Where a line of the data holds the word "split", copy that line.
--- Data to examine Enclosed Below ---
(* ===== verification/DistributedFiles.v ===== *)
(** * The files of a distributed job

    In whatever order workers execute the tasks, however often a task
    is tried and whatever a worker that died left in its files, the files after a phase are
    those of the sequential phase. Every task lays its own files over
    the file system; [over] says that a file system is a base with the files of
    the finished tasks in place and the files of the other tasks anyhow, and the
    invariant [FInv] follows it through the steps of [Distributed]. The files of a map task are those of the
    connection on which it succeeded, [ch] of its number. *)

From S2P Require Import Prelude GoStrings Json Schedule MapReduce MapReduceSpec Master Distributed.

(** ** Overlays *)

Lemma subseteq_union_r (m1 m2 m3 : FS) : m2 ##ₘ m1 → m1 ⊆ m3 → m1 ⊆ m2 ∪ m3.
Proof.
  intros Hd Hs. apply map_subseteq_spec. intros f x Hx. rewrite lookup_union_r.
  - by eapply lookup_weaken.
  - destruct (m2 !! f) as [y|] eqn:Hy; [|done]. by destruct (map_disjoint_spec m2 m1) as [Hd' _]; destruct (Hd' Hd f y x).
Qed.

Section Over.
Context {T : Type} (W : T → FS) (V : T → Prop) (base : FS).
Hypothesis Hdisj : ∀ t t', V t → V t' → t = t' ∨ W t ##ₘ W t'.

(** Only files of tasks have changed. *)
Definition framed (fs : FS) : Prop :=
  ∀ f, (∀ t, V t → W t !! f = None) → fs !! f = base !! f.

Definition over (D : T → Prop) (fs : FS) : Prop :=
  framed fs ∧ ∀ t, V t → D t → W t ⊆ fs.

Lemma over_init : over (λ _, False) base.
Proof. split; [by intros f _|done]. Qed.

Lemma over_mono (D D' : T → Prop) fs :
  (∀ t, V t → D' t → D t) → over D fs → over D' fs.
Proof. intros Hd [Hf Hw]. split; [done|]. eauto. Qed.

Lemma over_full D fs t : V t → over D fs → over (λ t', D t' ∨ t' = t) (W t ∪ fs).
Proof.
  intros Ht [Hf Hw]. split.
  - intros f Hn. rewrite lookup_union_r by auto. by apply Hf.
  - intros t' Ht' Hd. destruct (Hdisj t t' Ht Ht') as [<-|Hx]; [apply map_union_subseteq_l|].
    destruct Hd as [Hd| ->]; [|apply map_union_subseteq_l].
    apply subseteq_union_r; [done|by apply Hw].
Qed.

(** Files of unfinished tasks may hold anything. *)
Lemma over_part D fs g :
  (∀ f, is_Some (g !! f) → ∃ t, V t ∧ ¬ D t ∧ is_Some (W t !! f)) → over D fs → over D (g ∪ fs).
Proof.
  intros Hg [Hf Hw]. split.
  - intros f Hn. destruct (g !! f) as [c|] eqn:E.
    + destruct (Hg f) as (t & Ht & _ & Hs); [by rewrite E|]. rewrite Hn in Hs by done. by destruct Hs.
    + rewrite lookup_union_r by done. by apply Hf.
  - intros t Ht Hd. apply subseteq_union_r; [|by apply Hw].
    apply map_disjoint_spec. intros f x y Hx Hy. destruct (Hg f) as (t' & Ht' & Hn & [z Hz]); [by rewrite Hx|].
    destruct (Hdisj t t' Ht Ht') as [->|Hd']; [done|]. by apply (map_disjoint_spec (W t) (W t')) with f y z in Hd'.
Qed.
--- End of Enclosed Data to examine ---
- [Reply]
Proof. split; [by intros f _|done]. Qed.
Proof. intros Hd [Hf Hw]. split; [done|]. eauto. Qed.
  intros Ht [Hf Hw]. split.
  intros Hg [Hf Hw]. split.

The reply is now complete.